On this day he didn't play that game anyway. He had other things on his mind. When the leader of the Yemenis took his turn to respond to the speech of welcome, Smin, nodding in thoughtful appreciation at each translated fragment, took the opportunity to write on a piece of paper: 'Experiment on schedule?' He passed it inconspicuously to the secretary when she came in to offer the tinned orange juice to the guests. No one seemed to notice what he had done. The head of the delegation was craning his neck to peer inside the refrigerator as the secretary opened it. He turned to Smin and said, 'Peut-etre, un peu de vodka?'

'Mais certainement,' cried Smin affably. 'Et alors, vous parlez franqais? Tres bien!' He waved the secretary off and opened the ice-cold vodka bottle himself, pouring a nearly exact one hundred fifty milliliters of vodka for each guest. If any of them noticed that Smin poured nothing for himself, no one commented. Thereafter the conversation continued in serviceable, if rather elementary French on both sides. It went much faster that way.
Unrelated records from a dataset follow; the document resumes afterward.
(* ===== verification/Terminal.v ===== *)
(** * Terminal: acknowledged signals are stored

    What the message handler of [Handler] promises about the durable tables.  The class
    [SignalTable] says what the handler needs of the environment it runs in: that a commit
    that returns stores the signal, and that settling a delivery does not lose it.  The
    tables of [Durable] keep that promise. *)

From S2P Require Import Prelude Json Contract Latch Durable Batch Consumers Handler.

(** ** The interface *)

Class SignalTable (E : Type) `{Backend E} := {
  (** the type's signal for the version is stored *)
  held : string → json → E → Prop;
  commit_holds version d e e' sig : db_record_durable_signal version d e = (e', Ok sig) → held d version e';
  ack_keeps d v e : held d v e → held d v (msg_ack e).1;
  nack_keeps requeue d v e : held d v e → held d v (msg_nack requeue e).1;
  reset_keeps x d v e : held d v e → held d v (bp_reset_dlq_nacks x e);
  veto_count_keeps x d v e : held d v e → held d v (db_consecutive_purge_vetoes x e).1;
}.

Section terminal.
Context {E : Type} `{SignalTable E}.
Context (prefix : string) (py_repr : json → string) (normalize_record : string → dict → result dict) (cfg : settings).

(** A computation that loses no stored signal. *)
Definition keeps {A} (c : M (E := E) A) : Prop := ∀ d v w, held d v (env w) → held d v (env (c w).1).

Lemma keeps_bind {A B} (c : M A) (k : A → M B) : keeps c → (∀ a, keeps (k a)) → keeps (mbnd c k).
Proof.
  intros Hc Hk d v w Hh. specialize (Hc d v w Hh). unfold mbnd. destruct (c w) as [w' [a|e]]; [by apply Hk|done].
Qed.

Lemma keeps_try {A} (c : M A) handler : keeps c → (∀ e, keeps (handler e)) → keeps (try_except c handler).
Proof.
  intros Hc Hk d v w Hh. specialize (Hc d v w Hh). unfold try_except. destruct (c w) as [w' [a|e]]; [done|].
  destruct (is_exception e); [by apply Hk|done].
Qed.

Lemma keeps_ret {A} (a : A) : keeps (ret a).
Proof. by intros d v w. Qed.

Lemma keeps_modify (f : world → world) : (∀ w, env (f w) = env w) → keeps (modify f).
Proof. intros Hf d v w Hh. simpl. by rewrite Hf. Qed.

Lemma keeps_query {A} (op : E → E * result A) : (∀ d v e, held d v e → held d v (op e).1) → keeps (query op).
Proof. intros Hop d v w Hh. specialize (Hop d v (env w) Hh). unfold query. by destruct (op (env w)). Qed.

Lemma keeps_call {A} label (op : E → E * result A) : (∀ d v e, held d v e → held d v (op e).1) → keeps (call label op).
Proof. intros Hop d v w Hh. specialize (Hop d v (env w) Hh). unfold call. by destruct (op (env w)). Qed.

Create HintDb keeps discriminated.
Hint Resolve keeps_bind keeps_try keeps_ret keeps_modify keeps_query keeps_call : keeps.
Hint Resolve ack_keeps nack_keeps reset_keeps veto_count_keeps : keeps.

Lemma report_keeps data_type : keeps (report_purge_vetoes cfg data_type).
Proof.
  unfold report_purge_vetoes. destruct (_ && _); [|apply keeps_ret].
  apply keeps_try; [|intros; apply keeps_ret].
  apply keeps_bind; [apply keeps_query; eauto with keeps|intros n].
  destruct (_ <=? n); [by apply keeps_modify|apply keeps_ret].
Qed.

Lemma ack_tail_keeps data_type data vetoed failed :
  keeps (finish_stage py_repr cfg data_type data true vetoed true failed).
Proof.
  unfold finish_stage. simpl. apply keeps_bind; [by apply keeps_modify|intros _].
  apply keeps_bind; [apply keeps_modify; intros w; by destruct (_ && _)|intros _].
  apply keeps_bind; [apply keeps_call; eauto with keeps|intros _].
  apply keeps_bind; [|intros _; apply report_keeps].
  destruct (_ && _); [|apply keeps_ret]. intros d v w Hh. simpl. by apply reset_keeps.
Qed.

(** The refresh stage of a durable loader answers yes only with the signal stored. *)
Lemma refresh_stage_holds data_type data w w' failed :
  durable_active (gt (ld w)) = true → refresh_stage py_repr cfg data_type data true w = (w', Ok (true, failed)) →
  held data_type (jget "version" data) (env w').
Proof.
  intros Hact. unfold refresh_stage, gets. unfold mbnd at 1. rewrite Hact. simpl.
  destruct (negb _ || negb _); [done|]. unfold try_except, with_admission.
  destruct (has_admission cfg); [|done]. unfold mbnd, call, ret.
  destruct (db_record_durable_signal (jget "version" data) data_type (env w)) as [e [sig|ex]] eqn:Ec; simpl.
  - intros [= <- _]. by eapply commit_holds.
  - destruct (is_exception ex); done.
Qed.

(** ** Every acknowledging run *)

Definition has_ack (seg : list effect) : bool := existsb is_ack seg.

Lemma no_ack_internal seg : forallb internal seg = true → has_ack seg = false.
Proof. induction seg as [|x seg IH]; [done|]. simpl. intros [Hx Hs]%andb_prop. rewrite IH by done. by destruct x. Qed.

Lemma no_ack_returned requeue seg r : returned_run requeue seg r → has_ack seg = false.
Proof. by intros [(b & [->| ->] & _)|[[-> _]|[-> _]]]. Qed.

(** If the run acknowledged, [P] holds of its start and end. *)
Definition when_acked {A} (P : world (E := E) → world (E := E) → Prop) (w : world) (seg : list effect) (w' : world)
    (_ : result A) : Prop := has_ack seg = true → P w w'.

Lemma when_acked_after {A B} (c : M A) (k : A → M B) (Q : world → list effect → world → result A → Prop) P R :
  emits c (λ w seg w' r, forallb internal seg = true ∧ Q w seg w' r) →
  (∀ a, emits (k a) (when_acked (R a))) →
  (∀ w seg w1 a w2, Q w seg w1 (Ok a) → R a w1 w2 → P w w2) →
  emits (mbnd c k) (when_acked P).
Proof.
  intros Hc Hk HP. eapply (emits_bind _ _ _ (λ a, when_acked (R a))); [exact Hc|exact Hk|..].
  - intros w seg w' e [Hint _] Hack. by rewrite no_ack_internal in Hack.
  - intros w s1 w1 a s2 w2 r [Hint HQ] HR Hack. unfold has_ack in Hack. rewrite existsb_app in Hack.
    fold (has_ack s1) in Hack. rewrite (no_ack_internal s1 Hint) in Hack. eauto.
Qed.

(** A fact of the states joins a fact of the log. *)
Lemma emits_with {A} (c : M (E := E) A) Q (P : world → world → result A → Prop) :
  emits c Q → (∀ w w' r, c w = (w', r) → P w w' r) → emits c (λ w seg w' r, Q w seg w' r ∧ P w w' r).
Proof.
  intros Hc HP w. destruct (Hc w) as (seg & Hlog & HQ). exists seg. split; [done|]. split; [done|].
  apply HP. apply surjective_pairing.
Qed.

Definition kept (w w' : world (E := E)) : Prop := ∀ d v, held d v (env w) → held d v (env w').

Lemma finish_acked data_type data purge_ok vetoed refresh_ok failed :
  emits (finish_stage py_repr cfg data_type data purge_ok vetoed refresh_ok failed)
    (when_acked (λ w w', purge_ok = true ∧ refresh_ok = true ∧ kept w w')).
Proof.
  destruct (purge_ok && refresh_ok) eqn:Hok.
  - apply andb_true_iff in Hok as [-> ->].
    eapply emits_mono; [eapply (emits_with _ _ (λ w w' _, kept w w')); [apply finish_emits|]|].
    + intros w w' r Hw d v Hh. pose proof (ack_tail_keeps data_type data vetoed failed d v w Hh) as Hk.
      rewrite Hw in Hk. exact Hk.
    + intros w seg w' r [_ Hk] _. by split_and!.
  - eapply emits_mono; [apply finish_emits|]. intros w seg w' r Hrun Hack. simpl in Hrun. rewrite Hok in Hrun.
    destruct Hrun as [_ Hback]. by rewrite (no_ack_returned _ _ _ Hback) in Hack.
Qed.

Definition now_held (data_type : string) (data : dict) (w w' : world (E := E)) : Prop :=
  durable_active (gt (ld w)) = true → held data_type (jget "version" data) (env w').

Lemma refresh_finish_acked data_type data purge_ok vetoed :
  emits (mbnd (refresh_stage py_repr cfg data_type data purge_ok)
           (λ refresh, finish_stage py_repr cfg data_type data purge_ok vetoed refresh.1 refresh.2))
    (when_acked (λ w w', purge_ok = true ∧ now_held data_type data w w')).
Proof.
  eapply (when_acked_after _ _ (λ w _ w' r, durable_active (gt (ld w)) = true → purge_ok = true →
    ∀ failed, r = Ok (true, failed) → held data_type (jget "version" data) (env w'))); [|intros a; apply finish_acked|].
  - eapply emits_mono; [eapply (emits_with _ _ (λ w w' r, durable_active (gt (ld w)) = true → purge_ok = true →
      ∀ failed, r = Ok (true, failed) → held data_type (jget "version" data) (env w'))); [apply (refresh_stage_emits py_repr normalize_record)|]|].
    + intros w w' r Hw Hact Hp failed Hr. subst. by eapply refresh_stage_holds.
    + intros w seg w' r [(_ & Hint & _) Hh]. by split.
  - intros w seg w1 [ok failed] w2 HQ (-> & Hok & Hk). split; [done|]. intros Hact. simpl in Hok. subst ok.
    apply Hk. by apply HQ with failed.
Qed.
Smin explained that each of the four reactors that made up the Chernobyl plant was rated at one thousand megawatts and could be refueled in operation, meaning that they were on line far more of the time than most Western models. He passed out glossy prints of the turbine room, the containment shell, the arc-shaped control boards with their four or five technicians always on duty, the bound book of aerial photographs taken during construction that showed the immense power plant as it grew, layer by layer.

'But why are you showing us only these photographs?' asked one of the Yemenis politely. 'Can we not visit these places in person?'

'But certainly!' cried Smin. 'Of course, there is a certain amount of climbing to be done — you don't object to stairs? — and it will be necessary, purely as a precaution, to wear protective clothing, but we can begin at once!' And do it very quickly, he added to himself, because the note the secretary slipped into his palm had said, 'Yes, it is scheduled to begin at 2:00 p.m.'

Chernobyl was not merely a power plant, it was nearly a city. Each RBMK-1000 reactor by itself was immense, with its tons of graphite blocks that slowed the neutrons; its nearly seventeen hundred jacketed steel pipes that carried water through the cores; its drying tanks, where all seventeen hundred tubes met to wring the droplets of water out of the steam and pass the energy-loaded steam itself on to the turbines; its huge macadam turbine floor, where the engines droned or howled away; its two feet of steel and six feet of concrete that surrounded each reactor — insurance against the wholly improbable chance that something, some time, should go wrong. And there were four of the RBMK-1000s already on line in the Chernobyl power station plant; and the plant itself was only one structure in a municipality of storage spaces and workshops and administration offices — and a medical center — and baths for the people who worked there — and cafeterias — and lounges for parties and resting after shifts — and everything else that Smin could imagine, and through begging or bribes manage to obtain, to make Chernobyl perfect.